The Diary of a CEO ·Culture

Graham Hancock Wants You to Believe a Secret Society Built the Pyramids

The ancient-mysteries author brings his lost-civilization thesis to Diary of a CEO, and the math is more interesting than the mythology.

The SHOCKING Truth About The Pyramids No One Tells You WATCH NOW

Graham Hancock has climbed the Great Pyramid of Giza five times. That fact arrives early, casually, as if everyone does this. He also has a theory that a secret society of sages, survivors of a pre-ice-age civilization, embedded the circumference of the Earth inside a 6-million-ton limestone monument and then quietly guided kings for thousands of years afterward. Whether you find that thrilling or exhausting probably determines how much of this episode you will enjoy. For what it’s worth, it’s mostly thrilling.

The actual engineering argument Hancock makes is the strongest thing here, and it deserves a straight hearing before we get to the secret societies. The Great Pyramid’s four sides vary by only fractions of an inch. It is aligned to true astronomical north within three minutes of arc. Its height, multiplied by 43,200, gives you the polar radius of the Earth. Its base perimeter, multiplied by the same number, gives you the equatorial circumference. Hancock’s point is not just that those numbers are close. It’s that 43,200 is not a random scalar. It belongs to a family of numbers, all multiples of 72, that appear in ancient mythologies from the Rigveda to Sumerian cosmology, and they all trace back to a single astronomical phenomenon: the precession of the equinoxes, the 25,920-year wobble of the Earth’s axis.

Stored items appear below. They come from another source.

(* ===== verification/SerializationLaws.v ===== *)
(** * SerializationLaws: what an encoder writes the decoder reads

    For each pair of functions of [common/serialization.h] the bytes the encoder
    writes (or that it fails, when there is no room), and that the decoder on
    these bytes gives the value back and stops just past them. *)

From S2P Require Import Prelude ObBuffer Serialization.
Local Open Scope Z_scope.

(** ** What an encoder writes and a decoder reads

    [encodes c bs]: [c] writes [bs] when there is room and fails otherwise.
    [fills c bs]: the same for a step that relies on the room being there.
    [decodes c bs v]: on data that starts with [bs] the decoder [c] succeeds with
    [v] and goes just past [bs]. *)

Definition encodes : Writing -> list Z -> Prop := emits (fun ret => ret <> OB_SUCCESS).

Definition fills (c : Writing) (bs : list Z) : Prop := forall w buf,
  writer_wf w buf -> w_pos_ w + Z.of_nat (length bs) <= Z.of_nat (length buf) ->
  exists w' buf', c w = Some (OB_SUCCESS, w') /\ writer_wf w' buf' /\
    length buf' = length buf /\ w_pos_ w' = w_pos_ w + Z.of_nat (length bs) /\
    written w' buf' = written w buf ++ bs.

Definition decodes {A} (c : Reading A) (bs : list Z) (v : A) : Prop := forall r buf rest,
  unread r buf (bs ++ rest) ->
  exists r', c r = Some (OB_SUCCESS, v, r') /\ unread r' buf rest.
(** [get_serialize_size] of a decimal leaves out its last word: a buffer of
    the size it gives is too small for [serialize]. *)
Theorem decimal_size_short o buf :
  wire_cell o -> type_ o = ObDecimalType -> Z.of_nat (length buf) = get_serialize_size o ->
  exists ret w',
    serialize o (mkWriter (Some buf) 0 (get_serialize_size o)) = Some (ret, w') /\
    ret <> OB_SUCCESS.
Proof.
  intros Ho Hd Hl.
  destruct (serialize_encodes o Ho (mkWriter (Some buf) 0 (get_serialize_size o)) buf)
    as (ret & w' & buf' & E & _ & _ & R); [split; simpl; [done | done | lia] |].
  exists ret, w'. split; [done |]. cbn [w_pos_] in R. rewrite Z.add_0_l in R.
  destruct (Z.leb_spec (Z.of_nat (length (cell_bytes o))) (Z.of_nat (length buf))) as [Hle|]; [| done].
  exfalso. rewrite Hl in Hle. revert Hle. clear -Ho Hd.
  destruct Ho as [ | | | | | | | | | | | add p s vs ws Hp Hs Hvs Hn Hws ]; try done.
  unfold get_serialize_size, cell_bytes. cbn [type_ dec_nwords_ dec_words value_].
  rewrite (proj2 (Z.leb_le _ _)) by lia. unfold encoded_length_decimal_type, decimal_fields.
  rewrite words_bytes_size. cbn [length app]. rewrite Nat2Z.inj_succ.
  destruct (exists_last (l := ws)) as (ws' & w & ->); [intros ->; simpl in Hn; lia |].
  rewrite length_app. simpl length.
  replace (Z.to_nat (Z.of_nat (length ws' + 1) - 1)) with (length ws') by lia.
  rewrite take_app_length. unfold words_bytes. rewrite map_app, concat_app, length_app. simpl.
  rewrite app_nil_r. pose proof (vi32_nonempty (int32 w)). lia.
Qed.

Definition one_decimal : ObObj := mkObj ObDecimalType 0 2 38 2 0 (UWords [12345]).

Lemma decimal_size_short_witness :
  get_serialize_size one_decimal = 6 /\
  exists ret w', serialize one_decimal (mkWriter (Some (replicate 6 0)) 0 6) = Some (ret, w') /\
    ret <> OB_SUCCESS.
Proof.
  split; [done |]. apply (decimal_size_short one_decimal (replicate 6 0)); [| done | done].
  apply (wire_decimal false 38 2 2 [12345]); repeat constructor; simpl; lia.
Defined.

(** On malformed input the decoders leave the memory they were given:
    [decode_vi64] at the end of its data reads the byte after it before it
    compares the position with the length, and a decimal cell that claims more
    than [MAX_NWORDS] words, with the bytes for them, is stored past the array
    of [deserialize]. *)
Theorem malformed_input_escapes :
  (forall buf, decode_vi64 (mkReader (Some buf) (Z.of_nat (length buf)) (Z.of_nat (length buf))) = None) /\
  deserialize (mkReader (Some ([0xff; 0; 38; 2; 2; 10] ++ replicate 10 1)) 0 16) = None.
Proof.
  split; [| done]. intros buf. unfold decode_vi64, decode_vi. simpl.
  rewrite (proj2 (Z.ltb_ge _ 0)) by lia. by rewrite Nat2Z.id, drop_all.
Qed.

I’m situated at a significant latitude. I’m oriented to true north and I incorporate the measurements of your planet on a scale derived from your planet itself. That’s what the Great Pyramid is saying to us.

Graham Hancock, on the episode 17:27

Put that way, it’s a genuinely strange fact. Archaeologists call it coincidence. Hancock calls it deliberate. The honest answer is that neither side can fully prove their case, but Hancock is correct that dismissing it because the conclusion is uncomfortable is not science.

The Part Where It Gets Wilder

From the geometry, Hancock pivots to his larger thesis: that the builders inherited this knowledge from a much older civilization, one wiped out by a cataclysm at the end of the last ice age. The pyramid didn’t generate the knowledge. It stored it. And the people who stored it, in his reading, were organized. In Egypt they were called the Followers of Horus. In ancient Sumer, the Apkallu, sages who advised kings, who existed before the flood and reappeared after it. Hancock is careful to frame this as an avenue he’s pursuing rather than a conclusion he’s reached, which is the epistemically honest version of a theory that sounds, on its face, like the setup for a Dan Brown novel.

I’m wondering whether we’re looking at some kind of longlived organization here which is carrying down information looking for the right time to switch the engine of civilization back on again. I know it sounds extreme but that’s what I do. I explore extreme ideas and see whether they fit or not.

Graham Hancock, on the episode 12:30

He also makes a structural argument that doesn’t get enough credit in these conversations. After the Fourth Dynasty, Egyptian pyramid building collapsed. The Pyramid of Unas at Saqqara, built a few generations later, is gorgeous inside and a pile of rubble outside. Normally civilizations iterate upward. They get better at the thing they keep doing. The fact that pyramid quality nosedived immediately after Giza suggests, to Hancock, that whoever held the technical knowledge left. The skill wasn’t indigenous. It was borrowed, and then the lenders went home.

The Pyramid Speaks, Apparently

The episode ends in a stranger place. Hancock describes being alone in the pyramid, sitting in the low light beneath 6 million tons of stone, and letting it talk to him. He’s aware of how this sounds. He says so.

This is of course my critics will say another proof that Hancock’s a lunatic. But I’m just telling you what happens to me. It’s a monument that communicates.

Graham Hancock, on the episode 21:46

You can take the mysticism or leave it. The geometry, though, is harder to just wave away. 43,200 is a real number, precession is a real phenomenon, and the correspondence is either the most elaborate coincidence in architectural history or evidence of something that rewrites the timeline. Hancock has been making this argument for thirty years. The establishment has been ignoring it for just as long. One of them is going to have to blink.